Bexhill UK chief executive Ravi Takhar on why brokers should consider setting up an in-house premium finance facility
A question on the lips of a number of insurance brokers is whether they should self-fund their premium finance rather than rely on third-party providers.
We have been advising insurance brokers on premium finance self-funding since 2002 and with our support more than 100 UK insurance brokers now own and operate their own premium finance business. Some of the largest insurance brokers in the UK have been self-funding their clients for years.
In today’s market everybody seems to be lending: peer-to-peer lenders allow grandmothers in Bolton to lend to secretaries in London. The question is why aren’t more brokers lending to their clients?
We have proven data that shows that any insurance broker that sets up its own in-house premium finance company can become self-funding within one to five years. Self-funding means having all the cash required to finance all your clients without relying on a third-party funding provider.
There are several reasons why brokers might consider setting up an in-house premium finance facility.
First, the FCA is becoming increasingly focused and concerned about the commissions brokers are making from the add-on premium finance product.

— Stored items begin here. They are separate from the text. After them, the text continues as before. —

Lemma horner_app acc s1 s2 :
  horner acc (s1 +:+ s2) = horner (horner acc s1) s2.
Proof. revert acc; induction s1 as [|c s1 IH]; intros acc; simpl; auto. Qed.

Lemma horner_shift acc s :
  horner acc s = acc * 10 ^ Z.of_nat (String.length s) + horner 0 s.
Proof.
  revert acc; induction s as [|c s IH]; intros acc.
  - simpl. lia.
  - cbn [horner String.length]. rewrite IH, (IH (10 * 0 + digit_value c)).
    rewrite Nat2Z.inj_succ, Z.pow_succ_r by lia. lia.
Qed.

Lemma digit_value_range c : is_digit c = true → 0 <= digit_value c <= 9.
Proof.
  destruct c as [[] [] [] [] [] [] [] []]; vm_compute; intros H;
    first [ discriminate H | split; discriminate ].
Qed.

Lemma all_digits_app s1 s2 :
  all_digits (s1 +:+ s2) = all_digits s1 && all_digits s2.
Proof.
  induction s1 as [|c s1 IH]; simpl; [done|]. by rewrite IH, andb_assoc.
Qed.

Lemma remove_non_digits_app s1 s2 :
  remove_non_digits (s1 +:+ s2) = remove_non_digits s1 +:+ remove_non_digits s2.
Proof.
  induction s1 as [|c s1 IH]; simpl; [done|].
  destruct (is_digit c); simpl; by rewrite IH.
Qed.

Lemma has_char_app x s1 s2 :
  has_char x (s1 +:+ s2) = has_char x s1 || has_char x s2.
Proof.
  induction s1 as [|c s1 IH]; simpl; [done|]. by rewrite IH, orb_assoc.
Qed.

(** *** Plain text *)

Lemma plain_app s1 s2 : plain (s1 +:+ s2) = plain s1 && plain s2.
Proof.
  induction s1 as [|c s1 IH]; simpl; [done|]. by rewrite IH, !andb_assoc.
Qed.

Lemma plain_digits s : all_digits s = true → plain s = true.
Proof.
  induction s as [|c s IH]; simpl; [done|].
  intros [Hc Hs]%andb_prop.
  by rewrite digit_not_space, digit_lower, Ascii.eqb_refl, IH.
Qed.

Lemma plain_lower s : plain s = true → lower s = s.
Proof.
  induction s as [|c s IH]; simpl; [done|].
  intros [[_ Hc%Ascii.eqb_eq]%andb_prop Hs]%andb_prop. by rewrite Hc, IH.
Qed.

Lemma plain_strip s : plain s = true → strip s = s.
Proof.
  intros H. unfold strip.
  assert (lstrip s = s) as ->.
  { destruct s as [|c s]; [done|]. simpl in *.
    apply andb_prop in H as [[Hc _]%andb_prop _].
    apply negb_true_iff in Hc. by rewrite Hc. }
  induction s as [|c s IH]; simpl; [done|].
  simpl in H. apply andb_prop in H as [[Hc _]%andb_prop Hs].
  apply negb_true_iff in Hc. rewrite IH by done. rewrite Hc. by destruct s.
Qed.

Lemma plain_text s : plain s = true → strip (lower s) = s.
Proof. intros H. by rewrite plain_lower, plain_strip. Qed.

Lemma endswith_app suf s : endswith suf (s +:+ suf) = true.
Proof.
  induction s as [|c s IH].
  - change (endswith suf suf = true). destruct suf; [done|].
    cbn [endswith]. by rewrite String.eqb_refl.
  - change (endswith suf (String c (s +:+ suf)) = true).
    cbn [endswith]. rewrite IH. by destruct (String.eqb _ _).
Qed.

Lemma length_app s1 s2 :
  String.length (s1 +:+ s2) = (String.length s1 + String.length s2)%nat.
Proof. induction s1 as [|c s1 IH]; simpl; auto. Qed.

Lemma substring_prefix s t :
  String.substring 0 (String.length s) (s +:+ t) = s.
Proof.
  induction s as [|c s IH]; simpl; [by destruct t|]. by rewrite IH.
Qed.

Lemma drop_last_app s suf :
  drop_last (String.length suf) (s +:+ suf) = s.
Proof.
  unfold drop_last. rewrite length_app.
  replace (String.length s + String.length suf - String.length suf)%nat
    with (String.length s) by lia.
  apply substring_prefix.
Qed.

(** *** Integer and floating cells *)

Lemma py_str_negative p :
  py_str (CInt (Z.neg p)) = String "-" (py_str (CInt (Z.pos p))).
Proof. reflexivity. Qed.

Lemma parse_digits_nonempty s :
  s ≠ "" → parse_digits s = Some (decimal_value s).
Proof. by destruct s. Qed.

(** X4.  On the text [n.0], which is how a whole number [n] held in a
    floating column prints, [clean_price] drops the fraction and returns
    [n], while [clean_mileage_range], which has no such step, keeps the
    zero as a digit and returns ten times [n]. *)
Theorem float_text_price_and_mileage (n : Z) :
  0 <= n →
  clean_price (CFloat (py_str (CInt n) +:+ ".0")) = Ok (Some n)
  ∧ clean_mileage_range (CFloat (py_str (CInt n) +:+ ".0")) = Ok (10 * n).
Proof.
  intros Hn. destruct (py_str_canonical n Hn) as (Hd & Hne & Hv).
  set (s := py_str (CInt n)) in *.
  assert (strip (lower (s +:+ ".0")) = s +:+ ".0") as Ht.
  { apply plain_text. by rewrite plain_app, plain_digits. }
  split.
  - rewrite clean_price_eq. unfold price_first_comma. cbn [py_str].
    rewrite Ht, endswith_app.
    replace (drop_last 2 (s +:+ ".0")) with s
      by (symmetry; apply (drop_last_app s ".0")).
    rewrite remove_non_digits_id by done.
    by rewrite parse_digits_nonempty, Hv.
  - rewrite clean_mileage_range_eq. unfold mileage_spec. cbn [py_str].
    rewrite Ht, has_char_app, (has_char_digits "-" s) by done.
    cbn [has_char orb Ascii.eqb Bool.eqb]. cbv iota.
    rewrite remove_non_digits_app, remove_non_digits_id by done.
    change (remove_non_digits ".0") with "0".
    rewrite parse_digits_nonempty by (by destruct s).
    rewrite decimal_value_horner by (by rewrite all_digits_app, Hd).
    rewrite horner_app, <- decimal_value_horner, Hv by done.
    f_equal. cbn [horner]. unfold digit_value. simpl. lia.
Qed.

Lemma float_text_price_and_mileage_witness :
  0 <= 85000
  ∧ clean_price (CFloat "85000.0") = Ok (Some 85000)
  ∧ clean_mileage_range (CFloat "85000.0") = Ok 850000.
Proof. split; [lia|]. apply (float_text_price_and_mileage 85000). lia. Defined.

(** X5.  On an integer cell [clean_mileage_range] returns the integer
    itself when it is not negative and 0 when it is: the minus sign is
    taken for the range separator and nothing stands before it. *)
Theorem clean_mileage_range_integer (z : Z) :
  clean_mileage_range (CInt z) = Ok (Z.max 0 z).
Proof.
  rewrite clean_mileage_range_eq. unfold mileage_spec. f_equal.
  destruct (Z.neg_nonneg_cases z) as [Hneg|Hpos].
  - destruct z as [|p|p]; [lia..|]. rewrite py_str_negative.
    destruct (py_str_canonical (Z.pos p)) as (Hd & _ & _); [lia|].
    rewrite plain_text by (by cbn [plain]; rewrite plain_digits).
    cbn. lia.
  - destruct (py_str_canonical z Hpos) as (Hd & Hne & Hv).
    rewrite plain_text by (by apply plain_digits).
    rewrite (has_char_digits "-") by done.
    rewrite remove_non_digits_id, parse_digits_nonempty by done. lia.
Qed.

Some brokers only make a modest commission, but we understand that even rates of 1% are being questioned by the FCA. But other brokers earn a far greater commission, which in many cases dwarf the net rate provided by third-party funders. These commissions are not sustainable. By contrast, a lending rate charged by a finance company is not a commission and therefore as long as it is below the High Cost Credit Rate (currently 100% APR), it is deemed to be more of an appropriate reward for the risk taken.
Secondly, brokers are more concerned with maintaining control of the customer journey. Using a third-party finance provider is a break in the journey outside the broker’s control. Many brokers want to retain this control and ensure high quality service to their clients by controlling financing and charges for mid-term adjustments, failed direct debits and arrears letters.
Thirdly, brokers wish to maximise the return on any cash equity they have accumulated.
Brokers need to weigh the benefits of simply broking their finance business to a third-party lender and lending to their own clients. There are benefits to each model, but as the banks continue to offer little or no return for deposits, brokers like everybody else in the market are looking for better returns on their hard-earned cash.
Ravi Takhar founded Bexhill UK in 2002 and has more than 25 years’ experience in the acquisition, growth, financing and disposal of financial businesses. Prior to creating the group, Takhar was head of financial services investment at Japanese investment bank Nikko, from 1998 to 2002.